* [Instructions for the task]
Scan the records for the string "normalizeVisualConfig". State how many lines contain it and add nothing.

(Stored items from a collection)
(* ===== verification/TierExpr.v ===== *)
(** * Tier expressions

    The tier parts of billing expressions: [BillingTiers], the lenient reader
    of [features/pricing/lib/billing-expr.ts] that the pricing pages use, and
    [VisualTiers], the writer and the exact reader of the tier editor
    ([features/pricing/lib/tier-expr.ts]). *)

From stdpp Require Import base list strings sets.
From Stdlib Require Import ZArith Lia SpecFloat.
From S2P Require Import Prelude JsString JsNumber JsValue JsRegex BillingExpr.
#[local] Open Scope Z_scope.

(** [Number(m[n])] of a group, and [Number(x) || 0] of a number *)
Definition grp_num (n : nat) (c : captures) : num := str_to_num (grp n c).
Definition or_zero (x : num) : num := if num_truthy x then x else num_zero.

(** Splitting at [&&] with the white space around it, the parts trimmed *)
Fixpoint split_amp (cur s : jsstr) : list jsstr :=
  match s with
  | [] => [trim (reverse cur)]
  | c :: t =>
      match t with
      | d :: t' => if (c =? 38) && (d =? 38) then trim (reverse cur) :: split_amp [] t'
                   else split_amp (c :: cur) t
      | [] => split_amp (c :: cur) t
      end
  end.

Definition term_of (v : regex) (k : nat) : regex := v · ws · lit "*" · ws · Group k num_text.

(** A version prefix: [v], digits and a colon; then any text. *)
Definition version_re : regex :=
  full (lit "v" · Group 1 (Plus dig) · lit ":" · Group 2 (Star (Chr (λ _, true)))).

Module BillingTiers.
Import BillingVars.

Record TierCondition := MkCond { var : jsstr; op : jsstr; value : num }.

Record ParsedTier := MkTier {
  label : jsstr;
  conditions : list TierCondition;
  prices : list (jsstr * num);
}.

(** version and body *)
Definition stripExprVersion (exprStr : jsstr) : num * jsstr :=
  if is_empty exprStr then (num_of_Z 1, [])
  else match match_re version_re exprStr with
       | Some m => (grp_num 1 m, grp 2 m)
       | None => (num_of_Z 1, exprStr)
       end.

Definition BILLING_VAR_REGEX : regex :=
  WordB · term_of (Group 1 (words (map key BILLING_PRICING_VARS))) 2.

Definition call_re (k : nat) : regex :=
  lit "call" · ws · lit "(" · ws · Group k num_text · ws · lit ")".

(** The first coefficient of every variable, in the order of the fields, then
    the cost per call. *)
Definition parseTierBody (bodyStr : jsstr) : list (jsstr * num) :=
  let coeffs :=
    fold_left (λ acc m, if assoc_get (grp 1 m) acc is Some _ then acc
                        else assoc_set (grp 1 m) (grp_num 2 m) acc)
      (exec_all BILLING_VAR_REGEX bodyStr) [] in
  let tier := map (λ p, (p.2, or_zero (default num_zero (assoc_get p.1 coeffs))))
                BILLING_VAR_KEY_TO_FIELD in
  let callMatch := match_re (call_re 1) bodyStr in
  tier ++ [(js "per_call_cost", match callMatch with Some m => grp_num 1 m | None => num_zero end)].

Definition compare_re : regex := words [js "<"; js "<="; js ">"; js ">="].
Definition condition_var : regex := (lit "len" · ws · lit "+" · ws · lit "c") ∥ words [js "p"; js "c"; js "len"].
Definition one_condition (v : regex) : regex := v · ws · compare_re · ws · Plus (Chr unsigned_char).
Definition condition_list (v : regex) : regex :=
  one_condition v · Star (ws · lit "&&" · ws · one_condition v).

Definition tier_body : regex :=
  Plus (Plus (Chr (λ c, negb ((c =? 40) || (c =? 41)))) ∥
        (lit "call" · ws · lit "(" · ws · num_text · ws · lit ")")).

Definition tierRe : regex :=
  Opt ((Bol ∥ lit ":") · ws · Group 1 (condition_list condition_var) · ws · lit "?" · ws) ·
  lit "tier(" · dq · Group 2 (Star (Chr (λ c, negb (c =? 34)))) · dq · lit "," · ws ·
  Group 3 tier_body · lit ")".

Definition condition_re (v : regex) : regex :=
  full (Group 1 v · ws · Group 2 compare_re · ws · Group 3 (Plus (Chr unsigned_char))).

Definition parse_conditions (v : regex) (condStr : jsstr) : list TierCondition :=
  if is_empty condStr then []
  else omap (λ cp, (λ m, MkCond (strip_ws (grp 1 m)) (grp 2 m) (grp_num 3 m))
                   <$> match_re (condition_re v) cp) (split_amp [] condStr).

Definition parseTiersFromExpr (exprStr : jsstr) : list ParsedTier :=
  if is_empty exprStr then []
  else
    map (λ m, MkTier (grp 2 m) (parse_conditions condition_var (grp 1 m)) (parseTierBody (grp 3 m)))
      (exec_all tierRe (stripExprVersion exprStr).2).

End BillingTiers.

Module VisualTiers.
Import BillingVars BillingTiers.

Inductive CacheMode := CACHE_MODE_TIMED | CACHE_MODE_GENERIC.

(** [number | string] *)
Inductive InputValue := VNum (x : num) | VStr (s : jsstr).

Record TierConditionInput := MkInput { var : jsstr; op : jsstr; value : InputValue }.

Record VisualTier := MkVisual {
  label : jsstr;
  conditions : list TierConditionInput;
  input_unit_cost : num;
  output_unit_cost : num;
  per_call_cost : num;
  cache_mode : CacheMode;
  cache_read_unit_cost : num;
  cache_create_unit_cost : num;
  cache_create_1h_unit_cost : num;
  image_unit_cost : num;
  image_output_unit_cost : num;
  audio_input_unit_cost : num;
  audio_output_unit_cost : num;
}.

(** [Partial<VisualTier>]; the costs of the extra variables by field. *)
Record PartialTier := MkPartialTier {
  p_label : option jsstr;
  p_conditions : option (list TierConditionInput);
  p_input : option num;
  p_output : option num;
  p_per_call : option num;
  p_cache_mode : option CacheMode;
  p_extra : list (jsstr * num);
}.

Definition VisualConfig := list VisualTier.

Definition extra (field : string) (tier : PartialTier) : option num := assoc_get (js field) (p_extra tier).

(** [Number(x) || 0] of a property that may be absent *)
Definition cost (x : option num) : num := or_zero (default S754_nan x).

Definition getTierCacheMode (tier : PartialTier) : CacheMode :=
  match p_cache_mode tier with
  | Some m => m
  | None =>
      if num_ltb num_zero (default S754_nan (extra "cache_create_1h_unit_cost" tier))
      then CACHE_MODE_TIMED else CACHE_MODE_GENERIC
  end.

(** [...tier] overrides the defaults before it, so an input or output cost that
    is present is kept as it is. *)
Definition normalizeVisualTier (tier : PartialTier) : VisualTier :=
  MkVisual (default [] (p_label tier)) (default [] (p_conditions tier))
    (default num_zero (p_input tier)) (default num_zero (p_output tier))
    (cost (p_per_call tier)) (getTierCacheMode tier)
    (cost (extra "cache_read_unit_cost" tier)) (cost (extra "cache_create_unit_cost" tier))
    (cost (extra "cache_create_1h_unit_cost" tier)) (cost (extra "image_unit_cost" tier))
    (cost (extra "image_output_unit_cost" tier)) (cost (extra "audio_input_unit_cost" tier))
    (cost (extra "audio_output_unit_cost" tier)).

(** The costs of the extra variables of a tier, by field. *)
Definition extras (tier : VisualTier) : list (jsstr * num) :=
  [(js "cache_read_unit_cost", cache_read_unit_cost tier);
   (js "cache_create_unit_cost", cache_create_unit_cost tier);
   (js "cache_create_1h_unit_cost", cache_create_1h_unit_cost tier);
   (js "image_unit_cost", image_unit_cost tier);
   (js "image_output_unit_cost", image_output_unit_cost tier);
   (js "audio_input_unit_cost", audio_input_unit_cost tier);
   (js "audio_output_unit_cost", audio_output_unit_cost tier)].

(** A tier used where a partial one is expected. *)
Definition as_partial (t : VisualTier) : PartialTier :=
  MkPartialTier (Some (label t)) (Some (conditions t)) (Some (input_unit_cost t))
    (Some (output_unit_cost t)) (Some (per_call_cost t)) (Some (cache_mode t)) (extras t).

Definition createDefaultVisualConfig : VisualConfig :=
  [normalizeVisualTier
     (MkPartialTier (Some (js "base")) (Some []) (Some num_zero) (Some num_zero) (Some num_zero)
        (Some CACHE_MODE_GENERIC) [])].

(** [None]: [null] or [undefined] *)
Definition normalizeVisualConfig (config : option VisualConfig) : VisualConfig :=
  match config with
  | None | Some [] => createDefaultVisualConfig
  | Some tiers => map (λ t, normalizeVisualTier (as_partial t)) tiers
  end.

Definition value_text (v : InputValue) : jsstr :=
  match v with VNum x => num_to_str x | VStr s => s end.
Definition value_present (v : InputValue) : bool :=
  match v with VNum _ => true | VStr s => negb (is_empty s) end.

Definition buildConditionStr (conditions : list TierConditionInput) : jsstr :=
  join (js " && ")
    (map (λ c, var c ++ js " " ++ op c ++ js " " ++ value_text (value c))
       (filter (λ c, negb (is_empty (var c)) && negb (is_empty (op c)) && value_present (value c) = true)
          conditions)).

(** [x !== 0] *)
Definition nonzero (x : num) : bool := negb (num_eqb x num_zero).

(** The extra variables with their costs, in the order of the registry. *)
Definition extra_terms (tier : VisualTier) : list (jsstr * num) :=
  map (λ p, (p.2, or_zero (default num_zero (assoc_get p.1 (extras tier))))) BILLING_CACHE_VAR_MAP.

Definition term_text (t : jsstr * num) : jsstr := t.1 ++ js " * " ++ num_to_str t.2.

Definition buildTierBodyExpr (tier : VisualTier) : jsstr :=
  let pc := or_zero (per_call_cost tier) in
  let calls := if nonzero pc then [js "call(" ++ num_to_str pc ++ js ")"] else [] in
  let ic := or_zero (input_unit_cost tier) in
  let oc := or_zero (output_unit_cost tier) in
  let hasTokenTerms := nonzero ic || nonzero oc || existsb (λ t, nonzero t.2) (extra_terms tier) in
  let tokens :=
    if hasTokenTerms || negb (nonzero pc) then
      [term_text (js "p", ic); term_text (js "c", oc)]
      ++ map term_text (filter (λ t, nonzero t.2 = true) (extra_terms tier))
    else [] in
  join (js " + ") (calls ++ tokens).

Definition tier_text (label : jsstr) (tier : VisualTier) : jsstr :=
  js "tier(" ++ [34] ++ label ++ [34] ++ js ", " ++ buildTierBodyExpr tier ++ js ")".

Definition or_str (a b : jsstr) : jsstr := if is_empty a then b else a.

(** The parts of a configuration of several tiers, from tier [i] on. *)
Fixpoint tier_parts (i : nat) (tiers : list VisualTier) : list jsstr :=
  match tiers with
  | [] => []
  | tier :: rest =>
      let label := or_str (label tier) (js "tier_" ++ Z_to_str (Z.of_nat (i + 1))) in
      let body := tier_text label tier in
      let cond := buildConditionStr (conditions tier) in
      (if (0 <? length rest)%nat && negb (is_empty cond) then cond ++ js " ? " ++ body else body)
      :: tier_parts (S i) rest
  end.

Definition generateExprFromVisualConfig (config : option VisualConfig) : jsstr :=
  match config with
  | None | Some [] => js "p * 0 + c * 0"
  | Some [tier] =>
      let body := tier_text (or_str (label tier) (js "default")) tier in
      let cond := buildConditionStr (conditions tier) in
      if is_empty cond then body else cond ++ js " ? " ++ body ++ js " : p * 0 + c * 0"
  | Some tiers => join (js " : ") (tier_parts 0 tiers)
  end.
(** ** Reading *)

(** The optional terms of the extra variables: groups from [k] on. *)
Fixpoint opt_terms (k : nat) (vars : list jsstr) : regex :=
  match vars with
  | [] => Eps
  | v :: vars => Opt (ws · lit "+" · ws · term_of (lit_chars v) k) · opt_terms (S k) vars
  end.

Definition opt_call (k : nat) : regex := Opt (call_re k · Opt (ws · lit "+" · ws)).

Definition opt_tokens (k : nat) : regex :=
  Opt (term_of (lit "p") k · ws · lit "+" · ws · term_of (lit "c") (k + 1) ·
       opt_terms (k + 2) (map snd BILLING_CACHE_VAR_MAP)).

(** A tier whose label is group [k], the cost per call group [k + 1], the input
    and output costs the next two, the extra variables the others. *)
Definition tier_re (k : nat) : regex :=
  lit "tier(" · dq · Group k (Star (Chr (λ c, negb (c =? 34)))) · dq · lit "," · ws ·
  opt_call (k + 1) · opt_tokens (k + 2) · lit ")".

Definition simple_var : regex := words [js "p"; js "c"; js "len"].

Definition visual_re : regex :=
  Opt (Group 1 (condition_list simple_var) · ws · lit "?" · ws) · tier_re 2.

(** The captured tier; the last argument is the group of its label. *)
Definition captured_tier (conds : list TierConditionInput) (m : captures) (k : nat) : PartialTier :=
  let number n := match cap n m with Some s => str_to_num s | None => num_zero end in
  MkPartialTier (Some (grp k m)) (Some conds) (Some (number (k + 2)%nat)) (Some (number (k + 3)%nat))
    (Some (number (k + 1)%nat)) None
    (omap (λ p, (λ s, (p.1, str_to_num s)) <$> cap p.2 m)
       (imap (λ i v, (v.1, (k + 4 + i)%nat)) BILLING_CACHE_VAR_MAP)).

(** A match that has a cost per call or token costs. *)
Definition has_costs (m : captures) (k : nat) : bool :=
  negb (is_none (cap (k + 1) m)) || negb (is_none (cap (k + 2) m)).

Definition input_of (c : BillingTiers.TierCondition) : TierConditionInput :=
  MkInput (BillingTiers.var c) (BillingTiers.op c) (VNum (BillingTiers.value c)).

Definition read_tier (m : captures) : option VisualTier :=
  if has_costs m 2 then
    Some (normalizeVisualTier
            (captured_tier (map input_of (parse_conditions simple_var (grp 1 m))) m 2))
  else None.

Definition version_body (s : jsstr) : jsstr :=
  match match_re version_re s with Some m => grp 2 m | None => s end.

(** [None]: [null] *)
Definition tryParseVisualConfig (exprStr : jsstr) : option VisualConfig :=
  if is_empty exprStr then None
  else
    let body := version_body exprStr in
    match match_re (full (tier_re 1)) body ≫= (λ m, if has_costs m 1 then Some m else None) with
    | Some simple =>
        Some (normalizeVisualConfig (Some [normalizeVisualTier (captured_tier [] simple 1)]))
    | None =>
        match omap read_tier (exec_all visual_re body) with
        | [] => None
        | tiers =>
            let cfg := normalizeVisualConfig (Some tiers) in
            if decide (strip_ws (generateExprFromVisualConfig (Some cfg)) = strip_ws body)
            then Some cfg else None
        end
    end.

(** ** Extra variables of the estimator *)

Definition ESTIMATOR_VARS : list (jsstr * jsstr) :=
  [(js "cr", js "cacheReadTokens"); (js "cc", js "cacheCreateTokens");
   (js "cc1h", js "cacheCreate1hTokens"); (js "img", js "imageTokens");
   (js "img_o", js "imageOutputTokens"); (js "ai", js "audioInputTokens");
   (js "ao", js "audioOutputTokens")].

Definition exprUsesExtraVars (exprStr : jsstr) : bool :=
  if is_empty exprStr then false
  else test_re (WordB · Group 1 (words ESTIMATOR_VARS.*1) · WordB) exprStr.

End VisualTiers.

* [Response box]
3